DESCRIPTION OF THE TASK.
Where a line of the data holds the word "destruct", copy that line.

Dataset items:
(** [ingest_file], from the decoded content [dockets] of the file on.
    [clock i] is the time record [i] sees; the run is closed at
    [clock (len(dockets) + 1)]. *)
Definition ingest_file (json_file_path : string) (name : string)
    (dockets : list docket) (clock : nat -> nat * nat) : M unit :=
  let name := if bool_decide (name = "") then basename json_file_path else name in
  modify (with_counts (fun _ => Counters 0 0 0 0));;
  try_except
    (run ← start_run name (Some json_file_path);
     modify (with_quarantine_path None);;
     ingest_loop run clock 1 dockets;;
     commit;;
     set_clock (clock (S (length dockets)));;
     totals_ ← gets counts;
     finish_run run totals_)
    (fun e => rollback;; raise e).

End Driver.

(** ** A new ingester *)

Definition empty_tables : tables := Tables ∅ ∅ ∅ ∅ ∅ ∅ ∅ ∅ ∅ ∅ [].

(** [DocketIngester(db_config)] followed by [connect()], against a store
    holding [t] with sequences [q] and quarantine files [fs]. *)
Definition connect (t : tables) (q : sequences)
    (fs : gmap nat (list quarantine_line)) : state :=
  State t t q 0 0 fs ∅ ∅ ∅ ∅ ∅ None None [] (Counters 0 0 0 0).

Definition empty_store : state := connect empty_tables (Sequences 1 1 1 1 1 1) ∅.

(** ** Vocabulary of the statements *)

(** The honorific tokens [honorific_re] looks for, in lower case. *)
Definition honorifics : list string := ["hon"; "hon."; "judge"; "justice"].
(** X15.  The interpolation does not leave the range of the table: when the
    elements of the grid lie in [lo, hi] with [0 <= lo], a call with
    [table_channels = 3] that passes the checks and stays inside its buffers
    gives every channel of every output pixel a value between
    [(lo + PRECISION_ROUNDING - 3) >> PRECISION_BITS] and
    [(hi + PRECISION_ROUNDING) >> PRECISION_BITS], both saturated to
    [0,255]. *)
Theorem output_within_table_range lo hi size1D size2D size3D table imOut imIn :
  valid_call 3 imOut imIn = true ->
  buffers_ok imOut imIn = true ->
  table_ok 3 size1D size2D size3D table = true ->
  0 <= lo -> hi < 2 ^ 15 ->
  stored_between lo hi (3 * (size1D * size2D * size3D)) table = true ->
  exists im',
    ImagingColorLUT3D_linear 3 size1D size2D size3D table imOut imIn
    = Some (RetImOut, im')
    /\ forall x y c,
         (y < Z.to_nat (ysize imOut))%nat -> 0 <= x < xsize imOut -> (c < 3)%nat ->
         sat_u8 (Z.shiftr (lo + PRECISION_ROUNDING - 3) PRECISION_BITS)
         <= image_byte im' x y c
         <= sat_u8 (Z.shiftr (hi + PRECISION_ROUNDING) PRECISION_BITS).
Proof.
  intros Hv Hb Ht Hlo Hhi Hs.
  destruct (call_pixels size1D size2D size3D table imOut imIn Hv Hb Ht)
    as (im' & E & Px).
  exists im'. split; [exact E|]. intros x y c Hy Hx Hc3.
  pose proof Hb as Hb'. unfold buffers_ok in Hb'. apply andb_prop in Hb'.
  destruct Hb' as [Hout _].
  destruct (rows_ok_spec _ _ _ _ Hout y Hy) as (ro & Ero & _).
  rewrite (Px y ro x c Hy Ero Hx) by lia.
  destruct (table_ok_spec _ _ _ _ _ Ht) as (H1 & H2 & H3 & Hlen).
  assert (El : forall o c, 0 <= o <= size1D * size2D * 3 + size1D * 3 + 3 ->
             (c < 3)%nat ->
             lo <= elem table (row_idx 3 size1D size2D size3D (in_row imIn y ro) + o) c
             <= hi).
  { apply (elems_in_grid (fun v => lo <= v <= hi)); trivial. intros i Hi'.
    pose proof (firstn_forallb_nth _ _ table i Hs ltac:(lia) Hi') as Q.
    cbv beta in Q. rewrite andb_true_iff, !Z.leb_le in Q.
    rewrite s16_small; lia. }
  unfold row_pixel.
  set (idx := row_idx 3 size1D size2D size3D (in_row imIn y ro)) in *.
  set (index := row_index size1D size2D size3D (in_row imIn y ro)) in *.
  assert (S1 : 0 <= size1D) by (unfold valid_size in *; lia).
  assert (S2 : 0 <= size2D) by (unfold valid_size in *; lia).
  assert (S12 : 0 <= size1D * size2D) by nia.
  assert (Hsel : nthz (ref_pixel table size1D size2D idx index) c
                 = sat_u8 (ref_rounded table size1D size2D idx index c)).
  { destruct c as [|[|[|c]]]; try lia; reflexivity. }
  rewrite Hsel.
  pose proof (frac_range (e0 index)) as F1.
  pose proof (frac_range (e1 index)) as F2.
  pose proof (frac_range (e2 index)) as F3.
  assert (Hlh : lo <= hi) by (specialize (El 0 0%nat ltac:(lia) ltac:(lia)); lia).
  assert (Hlo' : 0 <= lo <= 2 ^ 15) by lia.
  assert (LL : Z.max 0 (lo - 1) <= ref_leftleft table idx index c <= hi).
  { apply lerp_bounds; trivial.
    - apply El; lia.
    - replace (idx + 0 + 3) with (idx + 3) by lia. apply El; lia. }
  assert (LR : Z.max 0 (lo - 1) <= ref_leftright table size1D idx index c <= hi).
  { apply lerp_bounds; trivial.
    - replace (idx + size1D * 3) with (idx + (size1D * 3)) by lia. apply El; lia.
    - replace (idx + size1D * 3 + 3) with (idx + (size1D * 3 + 3)) by lia.
      apply El; lia. }
  assert (RL : Z.max 0 (lo - 1)
               <= ref_rightleft table size1D size2D idx index c <= hi).
  { apply lerp_bounds; trivial.
    - replace (idx + size1D * size2D * 3) with (idx + (size1D * size2D * 3)) by lia.
      apply El; lia.
    - replace (idx + size1D * size2D * 3 + 3)
        with (idx + (size1D * size2D * 3 + 3)) by lia.
      apply El; lia. }
  assert (RR : Z.max 0 (lo - 1)
               <= ref_rightright table size1D size2D idx index c <= hi).
  { apply lerp_bounds; trivial.
    - replace (idx + size1D * size2D * 3 + size1D * 3)
        with (idx + (size1D * size2D * 3 + size1D * 3)) by lia.
      apply El; lia.
    - replace (idx + size1D * size2D * 3 + size1D * 3 + 3)
        with (idx + (size1D * size2D * 3 + size1D * 3 + 3)) by lia.
      apply El; lia. }
  assert (L : Z.max 0 (lo - 2) <= ref_left table size1D idx index c <= hi).
  { pose proof (lerp_bounds (Z.max 0 (lo - 1)) hi _ _ (f2 index)
                  ltac:(lia) LL LR F2) as Q.
    fold (ref_left table size1D idx index c) in Q. lia. }
  assert (R : Z.max 0 (lo - 2) <= ref_right table size1D size2D idx index c <= hi).
  { pose proof (lerp_bounds (Z.max 0 (lo - 1)) hi _ _ (f2 index)
                  ltac:(lia) RL RR F2) as Q.
    fold (ref_right table size1D size2D idx index c) in Q. lia. }
  apply rounded_bounds; [lia|].
  unfold ref_blend3, f3.
  set (l := ref_left table size1D idx index c) in *.
  set (r := ref_right table size1D size2D idx index c) in *.
  nia.
Qed.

OUTPUT.
  destruct (call_pixels size1D size2D size3D table imOut imIn Hv Hb Ht)
  destruct Hb' as [Hout _].
  destruct (rows_ok_spec _ _ _ _ Hout y Hy) as (ro & Ero & _).
  destruct (table_ok_spec _ _ _ _ _ Ht) as (H1 & H2 & H3 & Hlen).
  { destruct c as [|[|[|c]]]; try lia; reflexivity. }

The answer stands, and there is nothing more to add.